Stravinsky conducted just about all of his orchestral works on recordings, though there are many other conductors who are good in Stravinsky, and even some I prefer to Stravinsky's own recordings. Monteux, Bernstein, and Ozawa are good in Stravinsky; Esa-Pekka Solanen's recording of Stravinsky's _Violin Concerto_ that he made with Cho-Liang Lin is as vibrant as the one that Igor Stravinsky made with Issac Stern. A few years ago, I purchased on Amazon the complete (or almost complete) recordings of Igor Stravinsky conducted by the composer or played under the composer's supervision. Bare bones with no liner notes or lyrics/librettos, but a $22 for 22 CDs, how can you complain?









Like Stravinsky, Copland pretty much recorded his complete works, and I while I think Sony has released them all in a box set, I have a few _Copland-conducts-Copland_ individual CDs. The high point of the one below is the _Old American Songs_ that feature the rich baritone of William Warfield. Copland's recordings of his own works would be the only to go, except that Leonard Bernstein's recordings of Copland are also as great.









Speaking of Leonard Bernstein, HIS own recordings of his own works are the standard, but which ones: the Columbia recordings orr DG? I say the earlier Columbia recordings have the warmer and more robust sound.









Someone already mentioned Benjamin Britten whose own recordings of his own works are more-or-less definitive, not only because they feature the composer-as-conductor but because they also feature Britten's little family of musicians to which he composed his music for; and Britten state that he composed for people not instruments. So we have the Cello Symphony that he composed for Mstislav Rostropovich, the Piano Concerto that he composed for Stanislav Richter, and the many, many vocal works and lead opera roles that he composed for his partner, Peter Pears.

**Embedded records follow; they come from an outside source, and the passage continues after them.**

(** X5.  [generate_summary] sends one request, the preamble followed by
    the transcript.  When the model answers, the result is never the empty
    string, and it is the model's text whenever that text is not empty.
    When the model raises, the exception escapes. *)
Theorem generate_summary_outcome
    (w : World) (transcript : string) (st : session) :
  (forall answer,
      generate_content w MODEL (PROMPT_SUMMARY ++ transcript) = Ok answer ->
      exists s,
        generate_summary w transcript st =
          (Ok s, log st [model_request MODEL (PROMPT_SUMMARY ++ transcript)])
        /\ s <> ""
        /\ (forall t, resp_text answer = Some t -> t <> "" -> s = t))
  /\ (forall e,
        generate_content w MODEL (PROMPT_SUMMARY ++ transcript) = Raise e ->
        generate_summary w transcript st =
          (Raise e, log st [model_request MODEL (PROMPT_SUMMARY ++ transcript)])).
Proof.
  rewrite generate_summary_run. split.
  - intros answer ->. eexists. split; [reflexivity|]. split.
    + destruct (resp_text answer) as [s|]; [|discriminate].
      destruct s; [discriminate|]. cbn. discriminate.
    + intros t -> Ht. now destruct t.
  - now intros e ->.
Qed.

Lemma generate_summary_outcome_witness :
  generate_summary cats_world "Cats are mammals." fresh =
    (Ok "- Cats are mammals
- Cats are popular pets",
     log fresh [model_request MODEL (PROMPT_SUMMARY ++ "Cats are mammals.")])
  /\ generate_summary offline_model_world "Cats are mammals." fresh =
       (Raise (OtherError "ServiceUnavailable" "503 Service Unavailable"),
        log fresh [model_request MODEL (PROMPT_SUMMARY ++ "Cats are mammals.")]).
Proof.
  split.
  - destruct (proj1 (generate_summary_outcome cats_world "Cats are mammals." fresh)
                _ eq_refl) as (s & E & _ & Hs).
    rewrite E. now rewrite (Hs _ eq_refl) by discriminate.
  - apply (proj2 (generate_summary_outcome offline_model_world
                    "Cats are mammals." fresh)).
    reflexivity.
Defined.

Lemma format_prompt (summary : string) :
  Fmt.format PROMPT_MIND_MAP summary = Ok (mind_map_prompt summary).
Proof. vm_compute. reflexivity. Qed.

Lemma generate_mind_map_run (w : World) (summary : string) (st : session) :
  generate_mind_map w summary st =
  match generate_content w MODEL (mind_map_prompt summary) with
  | Ok answer =>
      match resp_text answer with
      | Some t =>
          if Py.truthy t then
            extract_json w t
              (log st [model_request MODEL (mind_map_prompt summary)])
          else
            (Ok None,
             log st [model_request MODEL (mind_map_prompt summary);
                     st_error (Msg "❗ Error: Empty response from the Gemini API.")])
      | None =>
          (Ok None,
           log st [model_request MODEL (mind_map_prompt summary);
                   st_error (Msg "❗ Error: Empty response from the Gemini API.")])
      end
  | Raise e =>
      (Raise e, log st [model_request MODEL (mind_map_prompt summary)])
  end.
Proof.
  unfold generate_mind_map, ask_model. rewrite format_prompt.
  unfold bind at 1. unfold lift at 1. cbv beta iota.
  rewrite bind_assoc, bind_emit. unfold bind at 1. unfold lift at 1.
  destruct (generate_content w MODEL (mind_map_prompt summary)) as [answer|e];
    [|reflexivity].
  destruct (resp_text answer) as [t|].
  - destruct (Py.truthy t); [reflexivity|].
    rewrite bind_emit. unfold ret. now rewrite log_log.
  - rewrite bind_emit. unfold ret. now rewrite log_log.
Qed.

Lemma has_char_found (c : ascii) (s : string) :
  Py.find s c <> -1 -> has_char c s = true.
Proof.
  intros H. destruct (has_char c s) eqn:E; [reflexivity|].
  exfalso. apply H. unfold Py.find. now apply find_from_absent.
Qed.

Lemma has_char_rfound (c : ascii) (s : string) :
  Py.rfind s c <> -1 -> has_char c s = true.
Proof.
  intros H. destruct (has_char c s) eqn:E; [reflexivity|].
  exfalso. apply H. unfold Py.rfind. now apply rfind_from_absent.
Qed.

Lemma braces_found_iff (t : string) :
  (negb (Py.find t "{" =? -1) && negb (Py.rfind t "}" =? -1))%bool = true <->
  has_char "{" t = true /\ has_char "}" t = true.
Proof.
  split.
  - intros H. apply andb_true_iff in H as [Ho Hc].
    apply negb_true_iff, Z.eqb_neq in Ho, Hc.
    split; [now apply has_char_found | now apply has_char_rfound].
  - intros [Ho Hc]. now apply braces_found.
Qed.

(** X6.  [generate_mind_map] formats its prompt without fail, whatever
    the summary holds (braces included): the request it sends is the fixed
    head, the summary as it is, and the fixed tail. *)
Theorem mind_map_prompt_holds_summary
    (w : World) (summary : string) (st : session) :
  Fmt.format PROMPT_MIND_MAP summary =
    Ok (MIND_MAP_HEAD ++ summary ++ MIND_MAP_TAIL)
  /\ exists r st' evs,
      generate_mind_map w summary st = (r, st') /\
      trace st' =
        (trace st
           ++ model_request MODEL (MIND_MAP_HEAD ++ summary ++ MIND_MAP_TAIL)
           :: evs)%list.
Proof.
  split; [apply format_prompt|].
  rewrite generate_mind_map_run. fold (mind_map_prompt summary).
  destruct (generate_content w MODEL (mind_map_prompt summary)) as [answer|e].
  - destruct (resp_text answer) as [t|].
    + destruct (Py.truthy t).
      * destruct (growing_extract_json w t
                    (log st [model_request MODEL (mind_map_prompt summary)]))
          as [evs E].
        destruct (extract_json w t _) as [r st'] eqn:X. cbn in E.
        exists r, st', evs. split; [reflexivity|].
        rewrite E. cbn. now rewrite <- app_assoc.
      * eexists _, _, [_]. split; reflexivity.
    + eexists _, _, [_]. split; reflexivity.
  - eexists _, _, []. split; reflexivity.
Qed.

Not counting _They Are There_ featuring Charles Ives, Samuel Barber is the only major composer I know of to sing on a recording. If you start the clip below at 5:40 you will hear a young Barber singing his own _Dover Beach_ set the poem by Malcolm Arnold. Barber was only 20 when he composed it and he received praise from Ralph Vaughan Williams who had tried but could not set the poem to music to his own satisfaction.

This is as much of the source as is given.